From Data Quality for AI to AI for Data Quality: A Systematic Review of Tools for AI-Augmented Data Quality Management in Data Warehouses
摘要
High data quality (DQ) is essential for analytics, compliance, and AI performance, yet its management remains complex, often manual, and resource intensive. This study investigates the extent to which existing tools support AI-augmented data quality management (DQM) in data warehouse environments. To this end, we conduct a systematic review of 151 DQ tools to evaluate their automation capabilities, particularly in detecting and recommending DQ rules in data warehouse - a key component of data ecosystems. Using a multi-phase screening process based on functionality, trialability, regulatory compliance (e.g., GDPR), and architectural compatibility with data warehouses, only 10 tools met the criteria for AI-augmented DQM. Most tools emphasize data cleansing and preparation for AI, rather than leveraging AI to improve DQ itself.

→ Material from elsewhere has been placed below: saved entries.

(** The integer part of the double product of a double by 100.0 lies
    between the floor and the ceiling of the exact product, when that is
    below [2^53] in size. *)
Lemma mul_100_between (s : bool) (m p : positive) :
  100 * Zpos m < 2 ^ 53 * 2 ^ Zpos p ->
  exists a,
    F64.trunc (F64.mul (S754_finite s m (Zneg p)) (F64.of_Z 100)) = Some (cond_Zopp s a)
    /\ 100 * Zpos m / 2 ^ Zpos p <= a <= - (- (100 * Zpos m) / 2 ^ Zpos p).
Proof.
  intros Hb.
  rewrite of_Z_100. unfold F64.mul, SFmul. rewrite xorb_false_r.
  set (X := 100 * Zpos m) in *.
  set (M := (m * 7036874417766400)%positive).
  set (E := Zneg p + -46).
  assert (PX : 0 < X) by (unfold X; lia).
  assert (P2 : 0 < 2 ^ Zpos p) by (apply Z.pow_pos_nonneg; lia).
  assert (EM : Zpos M = X * 2 ^ 46).
  { unfold M, X. rewrite Pos2Z.inj_mul. change (2 ^ 46) with 70368744177664. lia. }
  assert (HM : 2 ^ 52 <= Zpos M).
  { rewrite EM. change (2 ^ 52) with 4503599627370496.
    change (2 ^ 46) with 70368744177664. lia. }
  pose proof (digits2_pos_bounds M) as [L U].
  assert (HD : Zpos (digits2_pos M) + E <= 53).
  { assert (B : 2 ^ (Zpos (digits2_pos M) - 1) < 2 ^ (99 + Zpos p)).
    { rewrite (Z.pow_add_r 2 99 (Zpos p)) by lia.
      change (2 ^ 99) with (2 ^ 53 * 2 ^ 46).
      assert (0 < 2 ^ 46) by reflexivity. rewrite EM in L. nia. }
    apply Z.pow_lt_mono_r_iff in B; unfold E; lia. }
  destruct (binary_round_aux_shape s M E HM ltac:(lia))
    as (Le & Lf & Efe & m1 & Rb & Rx & Cases).
  set (fe := fexp F64.prec F64.emax (Zpos (digits2_pos M) + E)) in *.
  set (R := binary_round_aux F64.prec F64.emax s (Zpos M) E loc_Exact) in *.
  clearbody fe R.
  assert (F0 : fe <= 0) by lia.
  set (kf := X / 2 ^ Zpos p). set (kc := - (- X / 2 ^ Zpos p)).
  assert (Kf : kf * 2 ^ Zpos p <= X).
  { unfold kf. pose proof (Z.mul_div_le X (2 ^ Zpos p) P2). lia. }
  assert (Kc : X <= kc * 2 ^ Zpos p).
  { unfold kc. pose proof (Z.mul_div_le (- X) (2 ^ Zpos p) P2). lia. }
  clearbody kf kc.
  (* the unit of the result and the unit of the integers *)
  assert (Psh : 0 < 2 ^ (fe - E)) by (apply Z.pow_pos_nonneg; lia).
  assert (Pt : 0 < 2 ^ (- fe)) by (apply Z.pow_pos_nonneg; lia).
  assert (Split : 2 ^ Zpos p * 2 ^ 46 = 2 ^ (fe - E) * 2 ^ (- fe)).
  { rewrite <- !Z.pow_add_r by lia. f_equal. unfold E. lia. }
  assert (Lo : kf * 2 ^ (- fe) <= m1).
  { apply Z.le_trans with (Zpos M / 2 ^ (fe - E)); [ | lia].
    apply Z.div_le_lower_bound; [lia | ].
    rewrite EM. assert (0 < 2 ^ 46) by reflexivity. nia. }
  assert (Hi : m1 <= kc * 2 ^ (- fe)).
  { assert (Up : Zpos M <= kc * 2 ^ (- fe) * 2 ^ (fe - E)).
    { rewrite EM. assert (0 < 2 ^ 46) by reflexivity. nia. }
    pose proof (Z.div_mod (Zpos M) (2 ^ (fe - E)) ltac:(lia)) as DM.
    pose proof (Z.mod_pos_bound (Zpos M) (2 ^ (fe - E)) Psh) as MB.
    destruct (Z.eq_dec (Zpos M mod 2 ^ (fe - E)) 0) as [Z0 | NZ].
    - rewrite (Rx Z0). apply Z.div_le_upper_bound; lia.
    - assert (Zpos M / 2 ^ (fe - E) < kc * 2 ^ (- fe)) by nia. lia. }
  destruct Cases as [(Z1 & ->) | [(q & Eq & Lq & ->) | (E53 & ->)]].
  - exists 0. split; [destruct s; reflexivity | ]. subst m1. nia.
  - subst m1. apply trunc_between; [exact F0 | lia].
  - subst m1.
    destruct (Z.eq_dec fe 0) as [-> | NZ].
    + exists (4503599627370496 * 2 ^ 1). split; [reflexivity | ].
      change (- 0) with 0 in *. rewrite Z.pow_0_r in *.
      change (4503599627370496 * 2 ^ 1) with (2 ^ 53). lia.
    + apply trunc_between; [lia | ].
      assert (S2 : 2 ^ (- fe) = 2 * 2 ^ (- (fe + 1))).
      { replace (- fe) with (1 + - (fe + 1)) by lia.
        rewrite Z.pow_add_r by lia. reflexivity. }
      rewrite S2 in Lo, Hi. change (2 ^ 53) with (2 * 4503599627370496) in Lo, Hi.
      lia.
Qed.


(** ** Percentages *)

Lemma Qfloor_100 (a : Z) (d : positive) : Qfloor (100 * (a # d)) = 100 * a / Zpos d.
Proof. reflexivity. Qed.

Lemma Qceiling_100 (a : Z) (d : positive) :
  Qceiling (100 * (a # d)) = - (- (100 * a) / Zpos d).
Proof. reflexivity. Qed.

(** [int((v or 0) * 100)] for a double that is not zero. *)
Lemma percent_float (s : bool) (m : positive) (e : Z) :
  percent (VNum (Float (S754_finite s m e)))
  = Py.int (VNum (Float (F64.mul (S754_finite s m e) (F64.of_Z 100)))).
Proof. reflexivity. Qed.

(** A double in normal form at an exponent that is not negative is at
    least [2^52] in size. *)
Lemma bounded_nonneg_exponent (m : positive) (e : Z) :
  bounded F64.prec F64.emax m e = true -> 0 <= e -> 2 ^ 52 <= Zpos m * 2 ^ e.
Proof.
  intros Bd He. apply bounded_inv in Bd. destruct Bd as (_ & _ & [C | C]); [lia | ].
  assert (1 <= 2 ^ e) by (apply (Z.pow_le_mono_r 2 0 e); lia). nia.
Qed.

(** C8.  The throttle and brake fields are integer percentages of what the
    accessor gave, with an absent value counting as 0.  For [None], an [int]
    or a finite double whose hundredfold is below [2^53] in size, the
    derivation never raises, and the field lies between the floor and the
    ceiling of the exact hundredfold: it is the hundredfold when that is a
    whole number, and otherwise its integer part or, when the double product
    rounds up to the next whole number, that number.  For a value from 0 to
    1 the field is from 0 to 100.  In particular [None] gives 0, 0.5 gives 50
    and 1.0 gives 100. *)
Theorem pedals_are_percentages (v : value) (q : Q) :
  pedal_input v q ->
  (- inject_Z (2 ^ 53) < 100 * q /\ 100 * q < inject_Z (2 ^ 53))%Q ->
  exists n : Z,
    percent v = Ok n
    /\ Qfloor (100 * q) <= n <= Qceiling (100 * q)
    /\ ((0 <= q /\ q <= 1)%Q -> 0 <= n <= 100)
    /\ (forall (h : host) (p : Payload.t),
          read_payload h = Ok p ->
          (getCarState h Gas = Ok v -> Payload.throttle p = n)
          /\ (getCarState h Brake = Ok v -> Payload.brake p = n))
    /\ (v = VNone -> n = 0)
    /\ (v = VNum (Float (F64.lit 5 1)) -> n = 50)
    /\ (v = VNum (Float (F64.lit 10 1)) -> n = 100).
Proof.
  intros I (Blo & Bhi).
  assert (Core : exists n, percent v = Ok n /\ Qfloor (100 * q) <= n <= Qceiling (100 * q)).
  { destruct I as [ | z | f (Ff & Vf)].
    - exists 0. split; [reflexivity | ]. split; discriminate.
    - exists (z * 100). split.
      + unfold percent, Py.or_, Py.truthy.
        destruct (z =? 0) eqn:Z0; cbn [negb Py.mul_int bind Py.int]; [ | reflexivity].
        apply Z.eqb_eq in Z0. now subst z.
      + unfold inject_Z. rewrite Qfloor_100, Qceiling_100.
        rewrite !Z.div_1_r. lia.
    - destruct f as [s | s | | s m e]; try discriminate Ff.
      + exists 0. split; [reflexivity | ]. split; discriminate.
      + change (F64.valid (S754_finite s m e)) with (bounded F64.prec F64.emax m e) in Vf.
        destruct e as [ | p | p].
        * exfalso. pose proof (bounded_nonneg_exponent m 0 Vf ltac:(lia)) as B.
          unfold F2Q in Blo, Bhi. rewrite Z.pow_0_r, Z.mul_1_r in *.
          unfold inject_Z in Blo, Bhi. unfold Qlt in Blo, Bhi.
          cbn [Qnum Qden Qmult Qopp] in Blo, Bhi.
          change (2 ^ 52) with 4503599627370496 in B.
          change (2 ^ 53) with 9007199254740992 in Blo, Bhi.
          destruct s; cbn [cond_Zopp] in Blo, Bhi; lia.
        * exfalso. pose proof (bounded_nonneg_exponent m (Zpos p) Vf ltac:(lia)) as B.
          unfold F2Q in Blo, Bhi.
          unfold inject_Z in Blo, Bhi. unfold Qlt in Blo, Bhi.
          cbn [Qnum Qden Qmult Qopp] in Blo, Bhi.
          change (2 ^ 52) with 4503599627370496 in B.
          change (2 ^ 53) with 9007199254740992 in Blo, Bhi.
          set (w := 2 ^ Zpos p) in *. clearbody w.
          destruct s; cbn [cond_Zopp] in Blo, Bhi; lia.
        * assert (D : Zpos (2 ^ p) = 2 ^ Zpos p) by apply Pos2Z.inj_pow.
          assert (Hb : 100 * Zpos m < 2 ^ 53 * 2 ^ Zpos p).
          { unfold F2Q in Blo, Bhi. unfold inject_Z, Qlt in Blo, Bhi.
            cbn [Qnum Qden Qmult Qopp Pos.mul] in Blo, Bhi.
            rewrite D in Blo, Bhi.
            set (w := 2 ^ Zpos p) in *. clearbody w.
            change (2 ^ 53) with 9007199254740992 in *.
            destruct s; cbn [cond_Zopp] in Blo, Bhi; lia. }
          destruct (mul_100_between s m p Hb) as (a & Ta & La & Ua).
          exists (cond_Zopp s a). split.
          -- rewrite percent_float. unfold Py.int. rewrite Ta. reflexivity.
          -- unfold F2Q. rewrite Qfloor_100, Qceiling_100, D.
             set (w := 2 ^ Zpos p) in *. clearbody w.
             destruct s; cbn [cond_Zopp].
             ++ replace (100 * - Zpos m) with (- (100 * Zpos m)) by lia.
                rewrite Z.opp_involutive. lia.
             ++ lia. }
  destruct Core as (n & Pn & Bn).
  exists n. split; [exact Pn | ]. split; [exact Bn | ]. split; [ | split; [ | split; [ | split]]].
  - intros (Q0 & Q1).
    assert (A0 : (0 <= 100 * q)%Q) by (apply Qmult_le_0_compat; [discriminate | exact Q0]).
    assert (A1 : (100 * q <= 100)%Q).
    { setoid_replace (100 : Q) with (100 * 1)%Q at 2 by reflexivity.
      apply Qmult_le_l; [reflexivity | exact Q1]. }
    pose proof (Qfloor_resp_le _ _ A0) as F0.
    pose proof (Qceiling_resp_le _ _ A1) as T1.
    change (Qfloor 0) with 0 in F0. change (Qceiling 100) with 100 in T1. lia.
  - intros h p R.
    destruct (read_payload_inv h p R)
      as (speed & throttle & brake & lap & last_lap & pos
          & (_ & R2 & R3 & _) & _ & _ & (_ & _ & _ & _ & Th & Br)).
    split; intros G; rewrite G in *.
    + injection R2 as <-. congruence.
    + injection R3 as <-. congruence.
  - intros ->. change (percent VNone) with (@Ok Z 0) in Pn. congruence.
  - intros ->.
    assert (E : percent (VNum (Float (F64.lit 5 1))) = Ok 50) by (vm_compute; reflexivity).
    congruence.
  - intros ->.
    assert (E : percent (VNum (Float (F64.lit 10 1))) = Ok 100) by (vm_compute; reflexivity).
    congruence.
Qed.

Although metadata- and ML-based rule detection techniques are present, features such as SQL-based rule specification, reconciliation logic, and explainability of AI-driven recommendations remain scarce. The study contributes practical guidance for tool selection and identifies critical design requirements for next-generation AI-driven DQ solutions, advocating a complementary shift in focus from “data quality for AI” to “AI for data quality management.”